Sastra, there is almost no definition on that list that makes me a woman (except the oppressed by patriarchy). But I am clearly not a man. I must be…OMG…non-binary! Or…maybe I just don’t exist.
Omar, I was quite fascinated when I found out some universities teach Old English as a foreign language credit. Yeah, I can understand most of Shakespeare, but I spent hours (days, months, weeks, years) poring over his work, going to his plays, enjoying his writing, and learned the words that were used somewhat differently.
Some words are more recently changed, of course. For instance, when I read Robert Ingersoll, he uses wonderful not to mean great or good but something that inspires wonder – a better usage, if I may be permitted my opinion. But that doesn’t make him incomprehensible, because the context makes it clear. And it doesn’t lead to word salad. So, yeah, changing word meanings at random (or not really random, but to suit an agenda) is not the same as evolving words.

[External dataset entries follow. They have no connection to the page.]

(* ===== verification/QuarantineCheck.v ===== *)
(** * Publish times and decisions (internal/quarantine: lookup.go, checker.go,
    adapter_bridge.go)

    [Get] looks a publish time up in memory, in the database and upstream; [check] takes
    the decision on a release: known-malicious, snapshot, age.  What the database, the
    registries, the blocklist and the snapshot answer during a call is a parameter. *)

From stdpp Require Import gmap.
From Stdlib Require Import SpecFloat.
From S2P Require Export QuarantineStore.

Definition ErrNotFound : error := Sentinel "resolver: package or version not found upstream".
Definition ErrUnsupported : error := Sentinel "resolver: ecosystem not implemented".
Definition ErrUpstreamUnavailable : error := Sentinel "resolver: upstream registry unavailable".
Definition errMissingProvenance : error :=
  Sentinel "quarantine: authenticated metadata has no source-bound publish time".

(** The tables, the memory of the lookup, and the events handed to the hook. *)
Record world := {
  wo_tables : tables;
  wo_mem : gmap gostring (result Z);
  wo_hooked : list QuarantineEvent;
}.
(* ===== verification/QuarantineTheory.v ===== *)
(** * Theory of the quarantine (QuarantineCheck.v)

    When a release is refused, what observe mode changes, and what the lookup of
    publish times remembers. *)

From stdpp Require Import gmap.
From S2P Require Export QuarantineCheck QuarantineStoreTheory.

Section theory.
Context `{UnicodeTables} `{EnglishLower} `{ModulePackage}.

(** ** When a release is refused *)

(** The blocklist knows the version, and no override exempts it. *)
Definition malicious (c : Checker) (io : check_answers) (rq : request) : Prop :=
  ck_blocklist c = true /\ rq_version rq <> [] /\
  exists m overridden err, ca_blocklist io = (Some m, overridden, err) /\ (overridden = false \/ err <> None).

(** Snapshot-only mode does not find the version in the active snapshot. *)
Definition outside_snapshot (c : Checker) (io : check_answers) (rq : request) : Prop :=
  ck_snapshot c = true /\ rq_version rq <> [] /\
  match ca_snapshot io with Ok m => sm_Allowed m = false | Err _ => True end.




Lemma recordEvent_tables c io w ev :
  qt_timestamps (wo_tables (recordEvent c io w ev)) = qt_timestamps (wo_tables w)
  /\ qt_approved (wo_tables (recordEvent c io w ev)) = qt_approved (wo_tables w)
  /\ wo_mem (recordEvent c io w ev) = wo_mem w.
Proof. unfold recordEvent, RecordEvent. by repeat case_match; simplify_eq. Qed.
(* ===== verification/Http.v ===== *)
(** * HTTP headers (net/http, net/textproto)

    A header is a map from keys to their values; [Get], [Set], [Del], [Add] and [Values]
    work on canonical keys. *)

From stdpp Require Import gmap.
From S2P Require Export GoTrim Decimal.

Definition http_header := gmap gostring (list gostring).

(** [validHeaderFieldByte]: the bytes of a token. *)
Definition validHeaderFieldByte (c : Z) : bool := isASCIIAlphanumeric c || mem c (bs "!#$%&'*+-.^_`|~").

Definition byte_upper (c : Z) : Z := if in_range 97 122 c then c - 32 else c.

Fixpoint canonical_go (upper : bool) (s : gostring) : gostring :=
  match s with
  | [] => []
  | c :: s => (if upper then byte_upper c else byte_lower c) :: canonical_go (c =? ch "-") s
  end.

(** [textproto.CanonicalMIMEHeaderKey]: a key that is not a token stays as it is. *)
Definition CanonicalHeaderKey (s : gostring) : gostring :=
  if forallb validHeaderFieldByte s then canonical_go true s else s.

Definition header_Values (h : http_header) (key : gostring) : list gostring := default [] (h !! CanonicalHeaderKey key).
Definition header_Get (h : http_header) (key : gostring) : gostring := default [] (head (header_Values h key)).
Definition header_Set (h : http_header) (key value : gostring) : http_header := <[CanonicalHeaderKey key := [value]]> h.
Definition header_Del (h : http_header) (key : gostring) : http_header := delete (CanonicalHeaderKey key) h.
Definition header_Add (h : http_header) (key value : gostring) : http_header :=
  <[CanonicalHeaderKey key := header_Values h key ++ [value]]> h.

(** ** Lemmas *)

Lemma byte_upper_idem c : byte_upper (byte_upper c) = byte_upper c.
Proof.
  unfold byte_upper. destruct (in_range 97 122 c) eqn:E; [|by rewrite E]. apply in_range_true in E.
  destruct (in_range 97 122 (c - 32)) eqn:F; [apply in_range_true in F; lia|done].
Qed.

Lemma canonical_dash (upper : bool) c : ((if upper then byte_upper c else byte_lower c) =? ch "-") = (c =? ch "-").
Proof.
  destruct upper; unfold byte_upper, byte_lower.
  - destruct (in_range 97 122 c) eqn:E; [|done]. apply in_range_true in E. change (ch "-") with 45. lia.
  - destruct (in_range 65 90 c) eqn:E; [|done]. apply in_range_true in E. change (ch "-") with 45. lia.
Qed.

Lemma canonical_go_idem upper s : canonical_go upper (canonical_go upper s) = canonical_go upper s.
Proof.
  revert upper; induction s as [|c s IH]; intros upper; [done|]. cbn [canonical_go]. rewrite canonical_dash, IH. f_equal.
  destruct upper; [apply byte_upper_idem | apply byte_lower_idem].
Qed.

Lemma header_byte_case (upper : bool) c :
  validHeaderFieldByte c = true -> validHeaderFieldByte (if upper then byte_upper c else byte_lower c) = true.
Proof.
  intros Hc. assert (forall a, 65 <= a <= 90 \/ 97 <= a <= 122 -> validHeaderFieldByte a = true) as Hletter.
  { intros a Ha. unfold validHeaderFieldByte, isASCIIAlphanumeric. apply orb_true_iff. left.
    change (ch "A") with 65. change (ch "Z") with 90. change (ch "a") with 97. change (ch "z") with 122.
    rewrite !orb_true_iff, !andb_true_iff, !Z.leb_le. lia. }
  unfold byte_upper, byte_lower. destruct upper.
  - destruct (in_range 97 122 c) eqn:E; [|done]. apply in_range_true in E. apply Hletter. lia.
  - destruct (in_range 65 90 c) eqn:E; [|done]. apply in_range_true in E. apply Hletter. lia.
Qed.

Lemma canonical_key_idem s : CanonicalHeaderKey (CanonicalHeaderKey s) = CanonicalHeaderKey s.
Proof.
  unfold CanonicalHeaderKey. destruct (forallb validHeaderFieldByte s) eqn:E; [|by rewrite E].
  assert (forall upper, forallb validHeaderFieldByte (canonical_go upper s) = true) as ->.
  { induction s as [|c s IH]; intros upper; [done|]. cbn [forallb] in E. apply andb_true_iff in E as [Hc Hs].
    cbn [canonical_go forallb]. by rewrite header_byte_case, IH. }
  apply canonical_go_idem.
Qed.

Lemma header_Get_Set h key value : header_Get (header_Set h key value) key = value.
Proof. unfold header_Get, header_Values, header_Set, http_header in *. by rewrite lookup_insert_eq. Qed.

Lemma header_Get_Set_ne h key key' value :
  CanonicalHeaderKey key <> CanonicalHeaderKey key' -> header_Get (header_Set h key value) key' = header_Get h key'.
Proof. intros Hne. unfold header_Get, header_Values, header_Set, http_header in *. by rewrite lookup_insert_ne. Qed.

Lemma header_Get_Del h key : header_Get (header_Del h key) key = [].
Proof. unfold header_Get, header_Values, header_Del, http_header in *. by rewrite lookup_delete_eq. Qed.

Lemma header_Get_Del_ne h key key' :
  CanonicalHeaderKey key <> CanonicalHeaderKey key' -> header_Get (header_Del h key) key' = header_Get h key'.
Proof. intros Hne. unfold header_Get, header_Values, header_Del, http_header in *. by rewrite lookup_delete_ne. Qed.
(* ===== verification/IpAddr.v ===== *)
(** * IP addresses (net, net/netip)

    Parsing of textual addresses and prefixes and the predicates of [net.IP] the
    network guard asks.  An address is its bytes, four or sixteen of them. *)

From S2P Require Export Decimal.

Definition ip := list Z.

(** ** [netip.ParseAddr] *)

Definition parse_octet (s : gostring) : option Z :=
  match s with
  | [] => None
  | c :: rest =>
    if forallb isASCIIDigit s && negb ((c =? ch "0") && negb (str_eqb rest [])) && (len s <=? 3) then
      let v := fold_left (fun v d => v * 10 + (d - 48)) s 0 in if v <=? 255 then Some v else None
    else None
  end.

(** [parseIPv4Fields]: four octets without leading zeros. *)
Definition parseIPv4 (s : gostring) : option ip :=
  match strings_split s (ch ".") with
  | [_; _; _; _] as fields => mapM parse_octet fields
  | _ => None
  end.

Definition hex_value (c : Z) : option Z :=
  if in_range 48 57 c then Some (c - 48)
  else if in_range 97 102 c then Some (c - 87)
  else if in_range 65 70 c then Some (c - 55)
  else None.

(** The hexadecimal digits in front: their number, their value and the rest. *)
Fixpoint hex_run (s : gostring) (count acc : Z) : Z * Z * gostring :=
  match s with
  | c :: s' => match hex_value c with Some v => hex_run s' (count + 1) (acc * 16 + v) | None => (count, acc, s) end
  | [] => (count, acc, s)
  end.

(** The groups of an IPv6 address: the bytes so far, where the [::] was, the text. *)
Fixpoint parse_groups (groups : nat) (bytes : ip) (ellipsis : option nat) (s : gostring) : option (ip * option nat) :=
  match groups with
  | O => match s with [] => Some (bytes, ellipsis) | _ => None end
  | S groups =>
    let '(count, acc, rest) := hex_run s 0 0 in
    if (count =? 0) || (4 <? count) then None else
    match rest with
    | [] => Some (bytes ++ [acc / 256; acc mod 256], ellipsis)
    | c :: rest' =>
      if c =? ch "." then
        if negb (bool_decide (is_Some ellipsis)) && negb (len bytes =? 12) then None else
        if 16 <? len bytes + 4 then None else
        match parseIPv4 s with Some v4 => Some (bytes ++ v4, ellipsis) | None => None end
      else if negb (c =? ch ":") then None else
      let bytes := bytes ++ [acc / 256; acc mod 256] in
      match rest' with
      | [] => None
      | c' :: rest'' =>
        if c' =? ch ":" then
          match ellipsis with
          | Some _ => None
          | None => match rest'' with
                    | [] => Some (bytes, Some (length bytes))
                    | _ => parse_groups groups bytes (Some (length bytes)) rest''
                    end
          end
        else parse_groups groups bytes ellipsis rest'
      end
    end
  end.

Definition expand_ellipsis (bytes : ip) (ellipsis : option nat) : option ip :=
  match ellipsis with
  | None => if len bytes =? 16 then Some bytes else None
  | Some i => if len bytes <? 16 then Some (take i bytes ++ replicate (16 - length bytes) 0 ++ drop i bytes) else None
  end.

(** [parseIPv6]: the address and its zone. *)
Definition parseIPv6 (text : gostring) : option (ip * gostring) :=
  let '(s, zone, zoned) := strings_cut text (ch "%") in
  if zoned && str_eqb zone [] then None else
  let start := has_prefix s (bs "::") in
  let body := if start then drop 2 s else s in
  if start && str_eqb body [] then Some (replicate 16 0, zone) else
  match parse_groups 8 [] (if start then Some O else None) body with
  | Some (bytes, ellipsis) => (fun address => (address, zone)) <$> expand_ellipsis bytes ellipsis
  | None => None
  end.

(** The first of the three characters decides the family. *)
Fixpoint address_family (s : gostring) : option Z :=
  match s with
  | [] => None
  | c :: s' => if mem c (bs ".:%") then Some c else address_family s'
  end.

Definition ParseAddr (s : gostring) : option (ip * gostring) :=
  match address_family s with
  | Some c => if c =? ch "." then (fun address => (address, [])) <$> parseIPv4 s
              else if c =? ch ":" then parseIPv6 s else None
  | None => None
  end.

Definition v4_in_v6_prefix : ip := replicate 10 0 ++ [255; 255].

(** [net.ParseIP]: no zone, IPv4 in its IPv6 form. *)
Definition ParseIP (s : gostring) : option ip :=
  match ParseAddr s with
  | Some (address, []) => Some (if len address =? 4 then v4_in_v6_prefix ++ address else address)
  | _ => None
  end.

(** ** The predicates of [net.IP] *)

Definition To4 (address : ip) : option ip :=
  if len address =? 4 then Some address
  else if (len address =? 16) && bool_decide (take 12 address = v4_in_v6_prefix) then Some (drop 12 address)
  else None.

Definition byte_at (address : ip) (i : nat) : Z := default 0 (address !! i).

Definition v6_loopback : ip := replicate 15 0 ++ [1].

Definition IsLoopback (address : ip) : bool :=
  match To4 address with
  | Some v4 => byte_at v4 0 =? 127
  | None => bool_decide (address = v6_loopback)
  end.

Definition IsPrivate (address : ip) : bool :=
  match To4 address with
  | Some v4 => (byte_at v4 0 =? 10)
               || ((byte_at v4 0 =? 172) && (Z.land (byte_at v4 1) 0xf0 =? 16))
               || ((byte_at v4 0 =? 192) && (byte_at v4 1 =? 168))
  | None => (len address =? 16) && (Z.land (byte_at address 0) 0xfe =? 0xfc)
  end.

Definition IsUnspecified (address : ip) : bool :=
  match To4 address with
  | Some v4 => bool_decide (v4 = [0; 0; 0; 0])
  | None => bool_decide (address = replicate 16 0)
  end.

Definition IsLinkLocalUnicast (address : ip) : bool :=
  match To4 address with
  | Some v4 => (byte_at v4 0 =? 169) && (byte_at v4 1 =? 254)
  | None => (len address =? 16) && (byte_at address 0 =? 0xfe) && (Z.land (byte_at address 1) 0xc0 =? 0x80)
  end.

Definition IsLinkLocalMulticast (address : ip) : bool :=
  match To4 address with
  | Some v4 => (byte_at v4 0 =? 224) && (byte_at v4 1 =? 0) && (byte_at v4 2 =? 0)
  | None => (len address =? 16) && (byte_at address 0 =? 0xff) && (Z.land (byte_at address 1) 0x0f =? 0x02)
  end.

Definition IsMulticast (address : ip) : bool :=
  match To4 address with
  | Some v4 => Z.land (byte_at v4 0) 0xf0 =? 0xe0
  | None => (len address =? 16) && (byte_at address 0 =? 0xff)
  end.

(** ** [netip.Prefix] *)

Record prefix := { px_address : ip; px_bits : Z }.

(** [netip.MustParsePrefix], on the literals of the program. *)
Definition MustParsePrefix (s : gostring) : prefix :=
  let '(address, bits, _) := strings_cut s (ch "/") in
  {| px_address := match ParseAddr address with Some (a, _) => a | None => [] end;
     px_bits := fold_left (fun v d => v * 10 + (d - 48)) bits 0 |}.

Definition address_value (address : ip) : Z := fold_left (fun v b => v * 256 + b) address 0.

(** [Prefix.Contains]: the same family, and the same leading bits. *)
Definition Contains (p : prefix) (address : ip) : bool :=
  (len (px_address p) =? len address)
  && (Z.shiftr (address_value address) (8 * len address - px_bits p)
      =? Z.shiftr (address_value (px_address p)) (8 * len address - px_bits p)).

(** [Addr.Unmap] *)
Definition Unmap (address : ip) : ip := default address (To4 address).

(** ** Lemmas *)

Example parse_v4 : ParseIP (bs "127.0.0.1") = Some (v4_in_v6_prefix ++ [127; 0; 0; 1]).
Proof. vm_compute. reflexivity. Qed.

Example parse_v6 : ParseIP (bs "2001:db8::1.2.3.4") = Some [0x20; 1; 0xd; 0xb8; 0; 0; 0; 0; 0; 0; 0; 0; 1; 2; 3; 4].
Proof. vm_compute. reflexivity. Qed.

Example parse_rejected : ParseIP <$> [bs "127.0.0.01"; bs "127.1"; bs "0x7f.0.0.1"; bs "::1%lo"; bs "1::2::3"; bs ":1"; bs "1:2:3:4:5:6:7:8:"]
  = replicate 7 None.
Proof. vm_compute. reflexivity. Qed.

Lemma To4_mapped v4 : length v4 = 4%nat -> To4 (v4_in_v6_prefix ++ v4) = Some v4.
Proof.
  intros Hl. unfold To4, len. rewrite length_app, Hl. simpl. by rewrite drop_0.
Qed.

Lemma To4_length address v4 : To4 address = Some v4 -> length v4 = 4%nat.
Proof.
  unfold To4, len. destruct (Z.eqb_spec (Z.of_nat (length address)) 4) as [Hl|]; [intros [= <-]; lia|].
  destruct (Z.eqb_spec (Z.of_nat (length address)) 16) as [Hl|]; [|done]. simpl.
  case_bool_decide; [|done]. intros [= <-]. rewrite length_drop. lia.
Qed.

Just noting from above: I do know that Shakespeare was not Old English, though my comment probably appears that way, It was lazy writing and editing on my part, not providing a proper segue.
iknklast @# 18:
As Bill Shakespeare appaently knew very well, it is far easier to write tragedy, ie about people destroying one another in a wide variety of ways, than it is to write comedy. Falstaff IMHO is his finest comic creation, and a very fine one indeed, but Bill’s friend and rival Ben Jonson was IMHO the greater comedian. The Alchemist is IMHO Jonson’s finest comedy. But the immortal Bard of Avon’s most quoted stuff is from Hamlet, and MacBeth. and Julius Caesar, and Othello, and such; all tragedies.
Actually, the part-biographical film Shakespeare in Love was quite misleading, because it had Whatshisname, who played The Bard, speaking with more modern received pronunciation. But Shakespeare was born in Warwickshire, whose denizens I assume spoke then with an accent somewhat like that of the citizenry of Northamptonshire, just next door. And as far as I can ascertain, the most authentic speaker of modern Northamptonshirese is the wonderful comedienne Pam Ayres.
Try reading one or two of The Bard’s sonnets using Pam’s pronunciation, and you will arguably get as close as is humanly possible his own rendition on the day after he wrote it. My favourite for this exercise is Shall I compare thee to a summer’s day? (Sonnet 18)
There could even be a play script or two in that. ;-)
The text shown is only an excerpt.